Tani Y, Terai T, Yukioka H, Fujimori M
Department of Anesthesiology and Intensive Care Medicine, Osaka City University Medical School.
Masui. 1993 Sep;42(9):1371-4.
A 60-year-old woman was admitted to our hospital for surgical treatment of the left inguinal hernia. She had suffered from diabetes insipidus for ten years, and hormonal study revealed low plasma level of vasopressin. She has been taking nasally desmopressin acetate 5 micrograms twice a day and urinary output has been well controlled around 1200-1400 ml.day-1. CT-scan showed empty sella without any pituitary tumors. There were no evidences of increased intracranial pressure and neurological deficit. Following nasal instillation of desmopressin acetate 5 micrograms one hour before anesthesia, spinal anesthesia was performed with tetracaine 10 mg. Cephalad sensory block assessed by pinprick spread to T6 within 10 minutes. Systolic blood pressure gradually decreased from 120 to 90 mmHg, although no vasoconstrictors were needed. Arterial blood pressure was stable during the surgery. The operation lasted 80 minutes with 650 ml of fluid replacement, blood loss of 50 g and urinary output of 25 ml. She had no postspinal headache nor neurological deficit after surgery. Empty sella syndrome associated with diabetes insipidus is rare. Low spinal anesthesia can be performed safely whenever there is no evidence of increased intracranial pressure, although care should be taken for perioperative fluid and circulatory management.
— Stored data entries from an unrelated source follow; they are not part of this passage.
(* ===== verification/SkStates.v ===== *)
(** The state of a timeline on a safekeeper: [safekeeper/src/state.rs] with the
    types it stores ([libs/safekeeper_api], [libs/postgres_versioninfo]), and the
    control file of [safekeeper/src/control_file.rs].

    A control file is used through the trait [control_file::Storage], here the
    class [ControlStorage] with its laws.  [FileStorage] implements it: the state
    in memory, the state on disk and the outcomes of the coming attempts to
    replace the file. *)

From S2P Require Import Prelude Text Lsns Membership TermHistories WalDecoders.
Local Open Scope Z_scope.

(** * Server versions *)

Inductive PgMajorVersion := PG14 | PG15 | PG16 | PG17.

#[global] Instance PgMajorVersion_eq_dec : EqDecision PgMajorVersion.
Proof. solve_decision. Defined.

Abbreviation PgVersionId := Z (only parsing).
Definition UNKNOWN_SERVER_VERSION : PgVersionId := 0.

Module PgVersion.
Definition from_full_pg_version (version : Z) : result unit PgVersionId :=
  if (version =? 0) || ((140000 <=? version) && (version <? 180000)) then Ok version else Panic.

Definition try_from (value : PgVersionId) : option PgMajorVersion :=
  let major := value / 10000 in
  if major =? 14 then Some PG14
  else if major =? 15 then Some PG15
  else if major =? 16 then Some PG16
  else if major =? 17 then Some PG17
  else None.

Definition major_version_num (v : PgMajorVersion) : Z :=
  match v with PG14 => 14 | PG15 => 15 | PG16 => 16 | PG17 => 17 end.

Definition of_major (value : PgMajorVersion) : PgVersionId := major_version_num value * 10000.
End PgVersion.

Record ServerInfo := MkServerInfo { pg_version : PgVersionId; system_id : Z; wal_seg_size : Z }.

#[global] Instance ServerInfo_eq_dec : EqDecision ServerInfo.
Proof. solve_decision. Defined.

Definition INITIAL_TERM : Term := 0.

(** * The partial backup *)

Inductive UploadStatus := InProgress | Uploaded | Deleting.

Record PartialRemoteSegment := MkPartialRemoteSegment {
  up_status : UploadStatus;
  up_name : bytes;
  up_commit_lsn : Lsn;
  up_flush_lsn : Lsn;
  up_term : Term
}.

#[global] Instance UploadStatus_eq_dec : EqDecision UploadStatus.
Proof. solve_decision. Defined.
#[global] Instance PartialRemoteSegment_eq_dec : EqDecision PartialRemoteSegment.
Proof. solve_decision. Defined.

Inductive EvictionState := Present | Offloaded (flush_lsn : Lsn).

#[global] Instance EvictionState_eq_dec : EqDecision EvictionState.
Proof. solve_decision. Defined.

(** * The persistent state *)

Record TimelinePersistentState := MkPersistent {
  tenant_id : bytes;
  timeline_id : bytes;
  mconf : Configuration;
  acceptor_state : AcceptorState;
  server : ServerInfo;
  proposer_uuid : bytes;
  timeline_start_lsn : Lsn;
  local_start_lsn : Lsn;
  commit_lsn : Lsn;
  backup_lsn : Lsn;
  peer_horizon_lsn : Lsn;
  remote_consistent_lsn : Lsn;
  partial_backup : list PartialRemoteSegment;
  eviction_state : EvictionState;
  creation_ts : Z
}.

#[global] Instance TimelinePersistentState_eq_dec : EqDecision TimelinePersistentState.
Proof. solve_decision. Defined.

Inductive TimelineError := UninitializedWalSegSize | UninitializedPgVersion | CommitBeforeStart.

Module TimelinePersistentState.
(** Updates of one field. *)
Definition with_mconf v (s : TimelinePersistentState) := MkPersistent (tenant_id s) (timeline_id s) v (acceptor_state s)
  (server s) (proposer_uuid s) (timeline_start_lsn s) (local_start_lsn s) (commit_lsn s) (backup_lsn s) (peer_horizon_lsn s)
  (remote_consistent_lsn s) (partial_backup s) (eviction_state s) (creation_ts s).
Definition with_acceptor v (s : TimelinePersistentState) := MkPersistent (tenant_id s) (timeline_id s) (mconf s) v
  (server s) (proposer_uuid s) (timeline_start_lsn s) (local_start_lsn s) (commit_lsn s) (backup_lsn s) (peer_horizon_lsn s)
  (remote_consistent_lsn s) (partial_backup s) (eviction_state s) (creation_ts s).
Definition with_server v (s : TimelinePersistentState) := MkPersistent (tenant_id s) (timeline_id s) (mconf s) (acceptor_state s)
  v (proposer_uuid s) (timeline_start_lsn s) (local_start_lsn s) (commit_lsn s) (backup_lsn s) (peer_horizon_lsn s)
  (remote_consistent_lsn s) (partial_backup s) (eviction_state s) (creation_ts s).
(** Updates of the LSNs: timeline start, local start, commit, backup, peer horizon, remote consistent. *)
Definition with_lsns (ts ls c b p r : Lsn) (s : TimelinePersistentState) := MkPersistent (tenant_id s) (timeline_id s) (mconf s)
  (acceptor_state s) (server s) (proposer_uuid s) ts ls c b p r (partial_backup s) (eviction_state s) (creation_ts s).
Definition with_term t (s : TimelinePersistentState) :=
  with_acceptor (MkAcceptorState t (acc_history (acceptor_state s))) s.

Definition new (ttid : bytes * bytes) (conf : Configuration) (server_info : ServerInfo) (start_lsn commit : Lsn) (now : Z)
    : result TimelineError TimelinePersistentState :=
  if wal_seg_size server_info =? 0 then Err UninitializedWalSegSize
  else if pg_version server_info =? UNKNOWN_SERVER_VERSION then Err UninitializedPgVersion
  else if commit <? start_lsn then Err CommitBeforeStart
  else
    let term_history := if negb (commit =? Lsn.INVALID) then [MkTermLsn INITIAL_TERM start_lsn] else TermHistory.empty in
    Ok (MkPersistent ttid.1 ttid.2 conf (MkAcceptorState INITIAL_TERM term_history) server_info (replicate 16 0)
          start_lsn start_lsn commit start_lsn start_lsn 0 [] Present now).

Definition empty (now : Z) : result TimelineError TimelinePersistentState :=
  match new (replicate 16 0, replicate 16 0) Configuration.empty
          (MkServerInfo (PgVersion.of_major PG17) 0 WAL_SEGMENT_SIZE) Lsn.INVALID Lsn.INVALID now with
  | Ok s => Ok s
  | _ => Panic (* unwrap *)
  end.
End TimelinePersistentState.

(** * Control files *)

Inductive ControlError := ControlIo.

(** [control_file::Storage]: the state it holds, and replacing it durably.
    [cs_disk] is the state a restart would read. *)
Class ControlStorage (C : Type) := {
  cs_state : C → TimelinePersistentState;
  cs_disk : C → TimelinePersistentState;
  cs_persist : TimelinePersistentState → M C ControlError unit
}.

(** A success stores the new state, in memory and on disk; a failure keeps the one
    in memory, and the disk has the old or the new one. *)
Class ControlStorageLaws (C : Type) `{ControlStorage C} := {
  persist_ok s c c' : cs_persist s c = (Ok tt, c') → cs_state c' = s ∧ cs_disk c' = s;
  persist_err s c c' e : cs_persist s c = (Err e, c') → cs_state c' = cs_state c ∧ (cs_disk c' = cs_disk c ∨ cs_disk c' = s);
  persist_total s c c' : cs_persist s c ≠ (Panic, c')
}.

(** Where an attempt to replace the file fails: before the rename takes effect, or
    after it, when the directory is synced. *)
Inductive PersistOutcome := PersistOk | FailBeforeRename | FailAfterRename.

Module FileStorage.
Record t := Mk { state : TimelinePersistentState; disk : TimelinePersistentState; outcomes : list PersistOutcome }.

Definition restore_new (disk : TimelinePersistentState) (outcomes : list PersistOutcome) : t := Mk disk disk outcomes.

Definition persist (s : TimelinePersistentState) : M t ControlError unit := λ c,
  match outcomes c with
  | [] => (Ok tt, Mk s s [])
  | PersistOk :: rest => (Ok tt, Mk s s rest)
  | FailBeforeRename :: rest => (Err ControlIo, Mk (state c) (disk c) rest)
  | FailAfterRename :: rest => (Err ControlIo, Mk (state c) s rest)
  end.

(** New timelines are not created in the offloaded state. *)
Definition create_new (s : TimelinePersistentState) (outcomes : list PersistOutcome) (old_disk : TimelinePersistentState)
    : result ControlError t :=
  match eviction_state s with
  | Offloaded _ => Panic
  | Present =>
      match persist s (Mk s old_disk outcomes) with
      | (Ok _, c) => Ok c
      | (Err e, _) => Err e
      | (Panic, _) => Panic
      end
  end.
End FileStorage.

#[global] Instance FileStorage_storage : ControlStorage FileStorage.t := {|
  cs_state := FileStorage.state;
  cs_disk := FileStorage.disk;
  cs_persist := FileStorage.persist
|}.

#[global] Instance FileStorage_laws : ControlStorageLaws FileStorage.t.
Proof.
  split; unfold cs_persist, FileStorage_storage, FileStorage.persist; intros;
    destruct (FileStorage.outcomes c) as [|[] l]; naive_solver.
Qed.

(** * State in memory and on disk *)

Record TimelineMemState := MkMem {
  mem_commit_lsn : Lsn;
  mem_backup_lsn : Lsn;
  mem_peer_horizon_lsn : Lsn;
  mem_remote_consistent_lsn : Lsn;
  mem_proposer_uuid : bytes
}.

Definition mem_of (s : TimelinePersistentState) : TimelineMemState :=
  MkMem (commit_lsn s) (backup_lsn s) (peer_horizon_lsn s) (remote_consistent_lsn s) (proposer_uuid s).

Record TimelineTermBumpResponse := MkTermBump { previous_term : Term; current_term : Term }.
Record MembershipSwitchResult := MkMembershipSwitch { previous_conf : Configuration; current_conf : Configuration }.

Module TimelineState.
Section state.
Context {C : Type} `{ControlStorage C}.

Record t := Mk { inmem : TimelineMemState; pers : C }.

(** The persistent part, to which the struct dereferences. *)
Definition deref (self : t) : TimelinePersistentState := cs_state (pers self).
Definition set_inmem m (self : t) : t := Mk m (pers self).
Definition set_commit_lsn l (self : t) : t :=
  let m := inmem self in
  set_inmem (MkMem l (mem_backup_lsn m) (mem_peer_horizon_lsn m) (mem_remote_consistent_lsn m) (mem_proposer_uuid m)) self.
Definition set_peer_horizon_lsn l (self : t) : t :=
  let m := inmem self in
  set_inmem (MkMem (mem_commit_lsn m) (mem_backup_lsn m) l (mem_remote_consistent_lsn m) (mem_proposer_uuid m)) self.

Definition new (state : C) : t := Mk (mem_of (cs_state state)) state.

Definition start_change (self : t) : TimelinePersistentState :=
  let s := deref self in
  let m := inmem self in
  MkPersistent (tenant_id s) (timeline_id s) (mconf s) (acceptor_state s) (server s) (mem_proposer_uuid m)
    (timeline_start_lsn s) (local_start_lsn s) (mem_commit_lsn m) (mem_backup_lsn m) (mem_peer_horizon_lsn m)
    (mem_remote_consistent_lsn m) (partial_backup s) (eviction_state s) (creation_ts s).

Definition on_pers {A} (m : M C ControlError A) : M t ControlError A := λ self,
  let '(r, c) := m (pers self) in (r, Mk (inmem self) c).

Definition finish_change (s : TimelinePersistentState) : M t ControlError unit :=
  self ← getS;
  _ ← whenM (negb (bool_decide (s = deref self))) (on_pers (cs_persist s));
  modifyS (set_inmem (mem_of s)).

Definition flush : M t ControlError unit :=
  self ← getS;
  finish_change (start_change self).

Definition term_bump (to : option Term) : M t ControlError TimelineTermBumpResponse :=
  self ← getS;
  let before := acc_term (acceptor_state (deref self)) in
  let state := start_change self in
  let term := acc_term (acceptor_state state) in
  let new := match to with Some to => Z.max term to | None => wrapping_add 64 term 1 end in
  _ ← whenM (term <? new) (finish_change (TimelinePersistentState.with_term new state));
  self ← getS;
  mret (MkTermBump before (acc_term (acceptor_state (deref self)))).

Definition membership_switch (to : Configuration) : M t ControlError MembershipSwitchResult :=
  self ← getS;
  let before := mconf (deref self) in
  _ ← whenM (negb (generation to <=? generation before))
        (finish_change (TimelinePersistentState.with_mconf to (start_change self)));
  self ← getS;
  mret (MkMembershipSwitch before (mconf (deref self))).
End state.
Arguments t : clear implicits.
End TimelineState.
一名60岁女性因左侧腹股沟疝入我院接受手术治疗。她患尿崩症已十年,激素检查显示血管加压素血浆水平较低。她一直每日两次经鼻服用5微克醋酸去氨加压素,尿量控制良好,约为1200 - 1400毫升/天。CT扫描显示蝶鞍空虚,无垂体肿瘤。没有颅内压升高和神经功能缺损的证据。在麻醉前1小时经鼻滴入5微克醋酸去氨加压素后,用10毫克丁卡因进行脊髓麻醉。通过针刺评估,头侧感觉阻滞在10分钟内扩散至T6。收缩压逐渐从120毫米汞柱降至90毫米汞柱,尽管无需使用血管收缩剂。手术期间动脉血压稳定。手术持续80分钟,补液650毫升,失血50克,尿量25毫升。术后她无脊髓穿刺后头痛及神经功能缺损。与尿崩症相关的蝶鞍空虚综合征罕见。只要没有颅内压升高的证据,低平面脊髓麻醉可以安全实施,不过围手术期应注意液体和循环管理。